Across the records that follow, how many lines contain the string "entries"? Answer with the number only.

========

(* ===== verification/LinkerInv.v ===== *)
(** The module space over the life of the linker: the pages its allocator has handed
    out are exactly those of the regions of the loaded layouts, which do not
    overlap, and exactly the pages that are mapped, whatever is loaded and unloaded and
    whichever loads fail. *)
From S2P Require Import Prelude Memory Layout Bitmap Slots Strings Elf Linker LinkerSpec ModulePages.

(** ** Pages of regions *)

Definition vacant (r : Region) : bool := (g_base r =? 0) || (g_size r =? 0).
Definition region_pages (r : Region) : gset Z :=
  if vacant r then ∅ else run ((g_base r - MODULE_SPACE_BASE) / PAGE_SIZE) (g_size r / PAGE_SIZE).
(** A region has no memory, or a run of pages of the module space. *)
Definition region_ok (r : Region) : Prop :=
  vacant r = true ∨ ∃ k, g_base r = unit_addr LMM k ∧ 0 ≤ k ∧ 0 < g_size r / PAGE_SIZE ∧ k + g_size r / PAGE_SIZE ≤ MAX_UNITS LMM.

Definition slot_pages (o : option Layout) : list (gset Z) :=
  match o with Some l => [region_pages (l_rw l); region_pages (l_rx l)] | None => [] end.
Definition owned (os : list (option Layout)) : list (gset Z) := os ≫= slot_pages.

(** The sets [Xs] are disjoint and their union is [A]. *)
Fixpoint tiling (Xs : list (gset Z)) (A : gset Z) : Prop :=
  match Xs with [] => A = ∅ | X :: Xs => X ⊆ A ∧ tiling Xs (A ∖ X) end.

#[export] Instance tiling_proper : Proper ((≡ₚ) ==> (=) ==> iff) tiling.
Proof.
  intros Xs Ys HP A B <-. revert A. induction HP as [|X Xs Ys _ IH|X Y Xs|Xs Ys Zs _ IH1 _ IH2]; intros A; simpl.
  - done.
  - by rewrite IH.
  - assert (A ∖ X ∖ Y = A ∖ Y ∖ X) as -> by set_solver. set_solver.
  - by rewrite IH1.
Qed.

Lemma tiling_add Xs A X : tiling Xs A → X ## A → tiling (X :: Xs) (A ∪ X).
Proof. intros H Hd. simpl. split; [set_solver|]. by replace ((A ∪ X) ∖ X) with A by set_solver. Qed.

Lemma owned_split os i o : os !! i = Some o → owned os ≡ₚ slot_pages o ++ owned (<[i := None]> os).
Proof.
  revert i. induction os as [|x os IH]; intros [|i] Hi; simpl in *; [done..|by injection Hi as ->|].
  unfold owned in *. simpl. rewrite (IH i Hi). rewrite !app_assoc. f_equiv. apply Permutation_app_comm.
Qed.

Lemma region_pages_run r : region_ok r → vacant r = false → ∃ k, g_base r = unit_addr LMM k ∧ 0 ≤ k ∧ 0 < g_size r / PAGE_SIZE
  ∧ k + g_size r / PAGE_SIZE ≤ MAX_UNITS LMM ∧ region_pages r = run k (g_size r / PAGE_SIZE).
Proof.
  intros [E|(k & Hb & H1 & H2 & H3)] Hv; [congruence|]. exists k. split_and!; try done. unfold region_pages. rewrite Hv, Hb, LMM_addr.
  f_equal. unfold PAGE_SIZE. rewrite Z.add_simpl_l. by rewrite Z.div_mul.
Qed.

Lemma region_pages_vacant r : vacant r = true → region_pages r = ∅.
Proof. unfold region_pages. by intros ->. Qed.

Lemma vacant_base r : vacant (with_base 0 r) = true.
Proof. done. Qed.

(** ** The table of layouts *)

Lemma store_layout_ok a i l l0 : array_ok 64 a → 0 ≤ i → view a !! Z.to_nat i = Some (Some l0) →
  array_ok 64 (store_layout i l a) ∧ view (store_layout i l a) = <[Z.to_nat i := Some l]> (view a).
Proof.
  intros Ha Hi Hv. pose proof (lookup_lt_Some _ _ _ Hv) as Hlt. rewrite (view_length 64 a Ha) in Hlt.
  assert (live (<[Z.to_nat i := Some l]> (view a)) = live (view a)) as Hl.
  { pose proof (live_delete _ _ _ Hv) as H1. pose proof (live_insert (<[Z.to_nat i := None]> (view a)) (Z.to_nat i) l) as H2.
    rewrite list_insert_insert_eq in H2. rewrite <- H1, H2; [done|]. apply list_lookup_insert_eq. rewrite (view_length 64 a Ha). lia. }
  pose proof (ok_live _ _ Ha) as Hc. pose proof (live_le (view a)) as Hle. rewrite (view_length 64 a Ha) in Hle.
  destruct (array_ok_update 64 a Ha i (Slot (Some l) true) 0) as [H1 H2]; [lia|done|simpl; lia|].
  rewrite Z.add_0_r, u32_small in H1, H2 by lia. done.
Qed.

Lemma index_from_here {T} (ss : list (StaticSlot T)) : ∀ k j, Forall slot_ok ss →
  (∃ v, (ptr_ <$> ss) !! Z.to_nat (j - k) = Some (Some v)) → k ≤ j → index_from ss k j = j.
Proof.
  induction ss as [|s ss IH]; intros k j Hok [v Hv] Hkj; [done|]. apply Forall_cons in Hok as [Hs Hok].
  simpl. destruct (Z.eqb_spec k j) as [->|Hne].
  - rewrite Z.sub_diag in Hv. simpl in Hv. injection Hv as Hv. red in Hs. rewrite Hs, Hv. done.
  - rewrite andb_false_r. apply IH; [done| |lia]. replace (Z.to_nat (j - k)) with (S (Z.to_nat (j - (k + 1)))) in Hv by lia. eauto.
Qed.

Section linker.
Context {S : Type} `{ModulePages S} (junk : ram).

(** Unloading a region gives its pages back and unmaps them. *)
Lemma unload_region_ok reg mm0 sp P : region_ok reg → rep LMM mm0 (page_set P) → space_ok sp P → region_pages reg ⊆ page_set P →
  ∃ mm sp' P' reg', (∀ a m, unload_region_locked reg (MkLinker a mm0 sp m) = Ok (reg', MkLinker a mm sp' m))
    ∧ rep LMM mm (page_set P') ∧ space_ok sp' P' ∧ removes (region_pages reg) P P' ∧ vacant reg' = true.
Proof.
  intros Hok Hrep Hsp Hsub. unfold unload_region_locked. fold (vacant reg). destruct (vacant reg) eqn:Hv.
  - exists mm0, sp, P, reg. rewrite region_pages_vacant by done. split_and!; [done|done|done|apply removes_none|done].
  - destruct (region_pages_run reg Hok Hv) as (k & Hb & H1 & H2 & H3 & Hp). rewrite Hp in *.
    destruct (free_units_ok LMM LMM_ok mm0 _ k (g_size reg / PAGE_SIZE) Hrep H1 H2 H3 Hsub) as (mm & Hf & Hmm).
    destruct (space_unmap sp P k (g_size reg / PAGE_SIZE) Hsp H1 H2 H3 Hsub) as (sp' & P' & Eu & Hsp' & Hr).
    exists mm, sp', P', (with_base 0 reg). rewrite (removes_pages _ _ _ Hr). split_and!; [|done|done|done|apply vacant_base].
    intros a m. cbn [space lmm layouts lmem]. by rewrite Hb, Eu, bind_Ok, Hf, bind_Ok.
Qed.

(** The layouts own the allocated pages, and these are the pages that are mapped. *)
Record linker_inv (L : Linker S) (P : Pages) : Prop := {
  li_array : array_ok 64 (layouts L);
  li_rep : rep LMM (lmm L) (page_set P);
  li_space : space_ok (space L) P;
  li_regions i l : view (layouts L) !! i = Some (Some l) → region_ok (l_rx l) ∧ region_ok (l_rw l);
  li_tiling : tiling (owned (view (layouts L))) (page_set P)
}.

Definition layout_pages (l : Layout) : gset Z := region_pages (l_rw l) ∪ region_pages (l_rx l).

(** Unloading gives the pages of the layout back and frees its slot. *)
Lemma unload_ok (L : Linker S) P i l : linker_inv L P → 0 ≤ i → view (layouts L) !! Z.to_nat i = Some (Some l) →
  ∃ L' P', unload (Some i) L = Ok L' ∧ linker_inv L' P' ∧ removes (layout_pages l) P P'
    ∧ view (layouts L') = <[Z.to_nat i := None]> (view (layouts L)).
Proof.
  intros [Ha Hrep Hsp Hreg Htil] Hi Hv. destruct (Hreg _ _ Hv) as [Hrx Hrw].
  rewrite (owned_split _ _ _ Hv) in Htil. simpl in Htil. destruct Htil as (Hs1 & Hs2 & Htil).
  destruct (unload_region_ok (l_rw l) (lmm L) (space L) P Hrw Hrep Hsp Hs1) as (mm1 & sp1 & P1 & rw & E1 & Hr1 & Hsp1 & R1 & V1).
  rewrite <- (removes_pages _ _ _ R1) in Hs2, Htil.
  destruct (unload_region_ok (l_rx l) mm1 sp1 P1 Hrx Hr1 Hsp1 Hs2) as (mm2 & sp2 & P2 & rx & E2 & Hr2 & Hsp2 & R2 & V2).
  rewrite <- (removes_pages _ _ _ R2) in Htil.
  set (l' := with_region InRX rx (with_region InRW rw l)).
  destruct (store_layout_ok (layouts L) i l' l Ha Hi Hv) as [Ha' Hv'].
  pose proof (lookup_lt_Some _ _ _ Hv) as Hlt.
  assert (view (store_layout i l' (layouts L)) !! Z.to_nat i = Some (Some l')) as Hvi by (by rewrite Hv', list_lookup_insert_eq).
  assert (index_of (Some i) (store_layout i l' (layouts L)) = i) as Hix.
  { apply index_from_here; [apply Ha'| |lia]. exists l'. rewrite Z.sub_0_r. exact Hvi. }
  pose proof (erase_ok 64 _ Ha' i Hi) as He. rewrite Hvi in He. destruct He as (a & Ea & Haok & Hva).
  rewrite Hv', list_insert_insert_eq in Hva.
  exists (MkLinker a mm2 sp2 (lmem L)), P2. split_and!; [| |by eapply removes_trans|done].
  - unfold unload, unload_locked. rewrite (ptr_view 64 _ Ha) by done. rewrite Hv. cbn [mjoin option_join].
    destruct L as [al ml sl m]. cbn [space lmm layouts lmem] in *. rewrite E1, bind_Ok, E2, bind_Ok. cbn [layouts set_layouts]. fold l'. rewrite Hix.
    assert ((i =? npos) = false) as ->. { apply Z.eqb_neq. rewrite (view_length 64 al Ha) in Hlt. change npos with 4294967295. lia. }
    by rewrite Ea, bind_Ok.
  - split; simpl; [done|done|done| |by rewrite Hva].
    intros j lj. rewrite Hva. intros [[_ Hj]|[_ Hj]]%list_lookup_insert_Some; [by destruct Hj|]. by apply (Hreg j).
Qed.
(* ===== verification/Apic.v ===== *)
(** Interrupt controllers: kernel/include/sys/apic.hpp.

    [apic_init] reads the MADT, a chain of entries of their own lengths; [configure] sets up
    the redirection tables of the I/O APICs. The devices are behind the class [IoApicHw]:
    a register is selected by a store at the base and accessed at offset 16. *)
From S2P Require Import Prelude Memory Layout Slots Strings Elf Acpi.

(** ** The MADT *)

(** The entries, without their header, which is not read from the copies. *)
Record ent0 := Ent0 { acpi_processor_id : Z; apic_id : Z; cpu_flags : Z }.
Record ent1 := Ent1 { ioapic_id : Z; ioapic : Z; gsi_base : Z }.
Record ent2 := Ent2 { bus_src : Z; irq_src : Z; gsi : Z; flags2 : Z }.
Record ent3 := Ent3 { nmi_src : Z; flags3 : Z; gsi3 : Z }.
Record ent4 := Ent4 { acpi_processor_id4 : Z; flags4 : Z; lint : Z }.

Module ent_type.
Definition LAPIC : Z := 0.
Definition IOAPIC : Z := 1.
Definition IOAPIC_ISR_OVERRIDE : Z := 2.
Definition IOAPIC_NMI_SOURCE : Z := 3.
Definition LAPIC_NMI : Z := 4.
Definition LAPIC_ADDR_OVERRIDE : Z := 5.
End ent_type.

Definition read_ent0 (w : world) (e : Z) : res ent0 :=
  i ← ld8 w (e + 2); a ← ld8 w (e + 3); f ← ld32 w (e + 4); Ok (Ent0 i a f).
Definition read_ent1 (w : world) (e : Z) : res ent1 :=
  i ← ld8 w (e + 2); b ← ld32 w (e + 4); g ← ld32 w (e + 8); Ok (Ent1 i b g).
Definition read_ent2 (w : world) (e : Z) : res ent2 :=
  b ← ld8 w (e + 2); i ← ld8 w (e + 3); g ← ld32 w (e + 4); f ← ld16 w (e + 8); Ok (Ent2 b i g f).
Definition read_ent3 (w : world) (e : Z) : res ent3 :=
  n ← ld8 w (e + 2); f ← ld32 w (e + 4); g ← ld32 w (e + 8); Ok (Ent3 n f g).
Definition read_ent4 (w : world) (e : Z) : res ent4 :=
  i ← ld8 w (e + 2); f ← ld16 w (e + 3); l ← ld8 w (e + 5); Ok (Ent4 i f l).

Definition MADT_SIZE : Z := 44.
Definition APIC_SIGNATURE : Z := 0x43495041.

Record apic := MkApic {
  lapics : StaticArray ent0; ioapics : StaticArray ent1; irq_overrides : StaticArray ent2;
  nmi_sources : StaticArray ent3; lint_sources : StaticArray ent4; lapic_base : Z }.
Definition apic_fresh (base : Z) : apic :=
  MkApic (array_init 64) (array_init 64) (array_init 64) (array_init 64) (array_init 64) base.

Definition with_lapic_base (b : Z) (a : apic) : apic :=
  MkApic (lapics a) (ioapics a) (irq_overrides a) (nmi_sources a) (lint_sources a) b.

(** The switch on the type of the entry at [e]. *)
Definition madt_entry (e : Z) (w : world) (a : apic) : res (apic * world) :=
  type ← ld8 w e;
  if type =? ent_type.LAPIC then
    x ← read_ent0 w e; '(_, l) ← emplace x (lapics a);
    Ok (MkApic l (ioapics a) (irq_overrides a) (nmi_sources a) (lint_sources a) (lapic_base a), w)
  else if type =? ent_type.IOAPIC then
    x ← read_ent1 w e; '(_, l) ← emplace x (ioapics a);
    Ok (MkApic (lapics a) l (irq_overrides a) (nmi_sources a) (lint_sources a) (lapic_base a), map_identity_page (ioapic x) w)
  else if type =? ent_type.IOAPIC_ISR_OVERRIDE then
    x ← read_ent2 w e; '(_, l) ← emplace x (irq_overrides a);
    Ok (MkApic (lapics a) (ioapics a) l (nmi_sources a) (lint_sources a) (lapic_base a), w)
  else if type =? ent_type.IOAPIC_NMI_SOURCE then
    x ← read_ent3 w e; '(_, l) ← emplace x (nmi_sources a);
    Ok (MkApic (lapics a) (ioapics a) (irq_overrides a) l (lint_sources a) (lapic_base a), w)
  else if type =? ent_type.LAPIC_NMI then
    x ← read_ent4 w e; '(_, l) ← emplace x (lint_sources a);
    Ok (MkApic (lapics a) (ioapics a) (irq_overrides a) (nmi_sources a) l (lapic_base a), w)
  else if type =? ent_type.LAPIC_ADDR_OVERRIDE then
    x ← ld32 w (e + 4); Ok (with_lapic_base x a, w)
  else Ok (a, w).

(** [size_bytes] is a signed word. *)
Fixpoint madt_loop (fuel : nat) (e size_bytes : Z) (w : world) (a : apic) : res (apic * world) :=
  if size_bytes <=? 0 then Ok (a, w)
  else
    match fuel with
    | O => NoFuel
    | S fuel =>
        current_length ← ld8 w (e + 1);
        '(a, w) ← madt_entry e w a;
        madt_loop fuel (e + current_length) (size_bytes - current_length) w a
    end.

Definition apic_init (fuel : nat) (tables : acpi) (w : world) (a : apic) : res (apic * world) :=
  madt ← find_sdth APIC_SIGNATURE tables w;
  if madt =? NULL then Ok (a, w)
  else
    base ← ld32 w (madt + 36);
    let a := with_lapic_base base a in
    let w := map_identity_page madt w in
    n ← sdt_length w madt;
    '(a, w) ← madt_loop fuel (madt + MADT_SIZE) (s32 (n - MADT_SIZE)) w a;
    let w := unmap_page madt w in
    Ok (a, map_identity_page (lapic_base a) w).

(** ** The I/O APICs *)

(** The bits of a half of a redirection entry that software may write: in the low half
    vector, modes, polarity, trigger and mask, in the high half the destination. The others
    are reserved, or set by the device. *)
Definition RW_BITS (r : Z) : Z := if Z.even r then 0x1AFFF else 0xFF000000.
(** The registers of redirection entries, two for each pin up to the last one, whose number is
    in the version register. *)
Definition entry_register (version r : Z) : Prop := 16 ≤ r < 18 + 2 * Z.land (Z.shiftr version 16) 0xFF.

(** What the code relies on of the devices at the addresses [hw_at]: a store to the base
    selects one of 256 registers, the window at [base + 16] is the selected register; an
    entry keeps what is written to its [RW_BITS], and no other register changes. *)
Class IoApicHw (D : Type) := {
  hw_at : Z → bool;
  hw_store : Z → Z → D → D;
  hw_load : Z → D → Z;
  hw_reg : D → Z → Z → Z;
  hw_range d b r : 0 ≤ hw_reg d b r < 2 ^ 32;
  hw_selected d b r : hw_at b = true → 0 ≤ r < 256 → hw_load (b + 16) (hw_store b r d) = hw_reg d b r;
  hw_select_only d b r : hw_at b = true → hw_reg (hw_store b r d) = hw_reg d;
  hw_written d b r v : hw_at b = true → entry_register (hw_reg d b 1) r → r < 256 → 0 ≤ v < 2 ^ 32 →
    Z.land (hw_reg (hw_store (b + 16) v (hw_store b r d)) b r) (RW_BITS r) = Z.land v (RW_BITS r);
  hw_others d b r v b' r' : hw_at b = true → hw_at b' = true → entry_register (hw_reg d b 1) r → r < 256 → (b', r') ≠ (b, r) →
    hw_reg (hw_store (b + 16) v (hw_store b r d)) b' r' = hw_reg d b' r'
}.

Section configure.
Context {D : Type} `{IoApicHw D}.

Definition ioapic_read (b reg : Z) (d : D) : Z * D := let d := hw_store b reg d in (hw_load (b + 16) d, d).
Definition ioapic_write (b reg value : Z) (d : D) : D := hw_store (b + 16) value (hw_store b reg d).

Definition get_gsi_max (io : ent1) (d : D) : Z * D :=
  let '(data, d) := ioapic_read (ioapic io) 1 d in
  let gsi_max := Z.land (Z.shiftr data 16) 0xFF in
  (Z.land gsi_max (not32 (Z.shiftl 1 7)), d).

Definition REDIRECT_TABLE_BAD_READ : Z := 0xFFFFFFFFFFFFFFFF.

Definition write_redirection_table (io : option ent1) (g data : Z) (d : D) : bool * D :=
  match io with
  | None => (false, d)
  | Some io =>
      let reg := u32 (u32 (u32 (g - gsi_base io) * 2) + 16) in
      let d := ioapic_write (ioapic io) reg (Z.land data 0xFFFFFFFF) d in
      let d := ioapic_write (ioapic io) (u32 (reg + 1)) (Z.shiftr data 32) d in
      (true, d)
  end.

Definition read_redirection_table (io : option ent1) (g : Z) (d : D) : Z * D :=
  match io with
  | None => (REDIRECT_TABLE_BAD_READ, d)
  | Some io =>
      let reg := u32 (u32 (u32 (g - gsi_base io) * 2) + 16) in
      let '(lo, d) := ioapic_read (ioapic io) reg d in
      let '(hi, d) := ioapic_read (ioapic io) (u32 (reg + 1)) d in
      (Z.lor lo (u64 (Z.shiftl hi 32)), d)
  end.

Definition mask_gsi (io : option ent1) (g : Z) (d : D) : bool * D :=
  let '(current_data, d) := read_redirection_table io g d in
  if current_data =? REDIRECT_TABLE_BAD_READ then (false, d)
  else write_redirection_table io g (Z.lor current_data (Z.shiftl 1 16)) d.

Definition redirection (irq flags lapic : Z) : Z :=
  let redirect := u64 (irq + 32) in
  let redirect := if negb (Z.land flags (Z.shiftl 1 1) =? 0) then Z.lor redirect (Z.shiftl 1 13) else redirect in
  let redirect := if negb (Z.land flags (Z.shiftl 1 3) =? 0) then Z.lor redirect (Z.shiftl 1 15) else redirect in
  Z.lor redirect (u64 (Z.shiftl lapic 56)).
Definition redirect_gsi (io : option ent1) (irq g flags lapic : Z) (d : D) : bool * D :=
  write_redirection_table io g (redirection irq flags lapic) d.

Fixpoint find_valid_ioapic (ios : list ent1) (g : Z) (d : D) : option ent1 * D :=
  match ios with
  | [] => (None, d)
  | io :: ios =>
      let '(m, d) := get_gsi_max io d in
      let gsi_max := u32 (m + gsi_base io) in
      if (gsi_base io <=? g) && (g <=? gsi_max) then (Some io, d) else find_valid_ioapic ios g d
  end.

Fixpoint mask_loop (n : nat) (io : ent1) (g : Z) (d : D) : D :=
  match n with
  | O => d
  | S n => let '(_, d) := mask_gsi (Some io) g d in mask_loop n io (g + 1) d
  end.

(** The flags of the legacy interrupts are an array of 16 on the stack. *)
Fixpoint override_loop (ovs : list ent2) (io : ent1) (gsi_max lapic : Z) (legacy : list bool) (d : D) : res (list bool * D) :=
  match ovs with
  | [] => Ok (legacy, d)
  | o :: ovs =>
      if (gsi_base io <=? gsi o) && (gsi o <? gsi_max) then
        match legacy !! Z.to_nat (gsi o) with
        | None => Fault (gsi o)
        | Some true => override_loop ovs io gsi_max lapic legacy d
        | Some false =>
            let '(_, d) := redirect_gsi (Some io) (irq_src o) (gsi o) (flags2 o) lapic d in
            override_loop ovs io gsi_max lapic (if gsi o <? 16 then <[Z.to_nat (gsi o) := true]> legacy else legacy) d
        end
      else override_loop ovs io gsi_max lapic legacy d
  end.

========

Response to this exercise
3